Programmable System Call Security with eBPF

Jinghao Jia,YiFei Zhu,Dan Williams,Andrea Arcangeli,Claudio Canella,Hubertus Franke,Tobin Feldman-Fitzthum,Dimitrios Skarlatos,Daniel Gruss,Tianyin Xu

System call filtering is a widely used security mechanism for protecting a shared OS kernel against untrusted user applications. However, existing system call filtering techniques either are too expensive due to the context switch overhead imposed by userspace agents, or lack sufficient programmability to express advanced policies. Seccomp, Linux's system call filtering module, is widely used by modern container technologies, mobile apps, and system management services. Despite the adoption of the classic BPF language (cBPF), security policies in Seccomp are mostly limited to static allow lists, primarily because cBPF does not support stateful policies. Consequently, many essential security features cannot be expressed precisely and/or require kernel modifications. In this paper, we present a programmable system call filtering mechanism, which enables more advanced security policies to be expressed by leveraging the extended BPF language (eBPF). More specifically, we create a new Seccomp eBPF program type, exposing, modifying or creating new eBPF helper functions to safely manage filter state, access kernel and user state, and utilize synchronization primitives. Importantly, our system integrates with existing kernel privilege and capability mechanisms, enabling unprivileged users to install advanced filters safely. Our evaluation shows that our eBPF-based filtering can enhance existing policies (e.g., reducing the attack surface of early execution phase by up to 55.4% for temporal specialization), mitigate real-world vulnerabilities, and accelerate filters.

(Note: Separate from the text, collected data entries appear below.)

(* ===== verification/_CoqProject ===== *)
-Q . S2P
Prelude.v
Search.v
Config.v
ConfigFile.v
Double.v
RateLimiter.v
UpstreamManager.v
RouteUtils.v
ApiKeyManager.v
ConnectionBudget.v
FileCache.v
FdCache.v
ConnectionPool.v
ThreadPool.v
LoggingUtils.v
HttpParser.v
HttpResponse.v
Routes.v
HttpClient.v
TlsContexts.v
Metrics.v
MetricsProperties.v
UpstreamResponse.v
UpstreamExchange.v
Sockets.v
Descriptors.v
HealthProbe.v
EchoHandler.v
AdminServer.v
Tracing.v
ExchangeDelivery.v
ClientTool.v
ClientProcess.v
ForwardRequest.v
ForwardAgrees.v
AdminProperties.v
HttpRoundtrip.v
Responder.v
Admission.v
StaticFiles.v
Proxy.v
ProxyInvariant.v
ProxyProperties.v
ProxyDelivery.v
ReadPath.v
ReadProperties.v
ReadScenarios.v
WritePath.v
WriteProperties.v
WriteScenarios.v
TcpWorker.v
TcpInvariant.v
TcpProperties.v
TcpScenarios.v
Startup.v
Process.v
ServeRequest.v
UpstreamRequest.v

翻译：系统调用过滤是一种广泛使用的安全机制，用于保护共享操作系统内核免受不可信用户应用的侵害。然而，现有系统调用过滤技术要么因用户态代理导致的上下文切换开销过高，要么缺乏足够可编程性以表达高级策略。Seccomp（Linux系统调用过滤模块）被现代容器技术、移动应用和系统管理服务广泛使用。尽管采用了经典BPF语言（cBPF），Seccomp的安全策略主要局限于静态允许列表，根本原因在于cBPF不支持有状态策略。因此，许多关键安全功能无法精确表达，且/或需要修改内核。本文提出一种可编程的系统调用过滤机制，通过利用扩展BPF语言（eBPF）实现更高级安全策略的表达。具体来说，我们创建了新的Seccomp eBPF程序类型，通过暴露、修改或创建新的eBPF辅助函数来安全管理过滤状态、访问内核与用户状态及利用同步原语。重要的是，我们的系统与现有内核权限和能力机制集成，允许非特权用户安全安装高级过滤器。评估表明，基于eBPF的过滤能够增强现有策略（例如，在时间特化场景中可将早期执行阶段的攻击面减少高达55.4%），缓解真实世界漏洞，并加速过滤过程。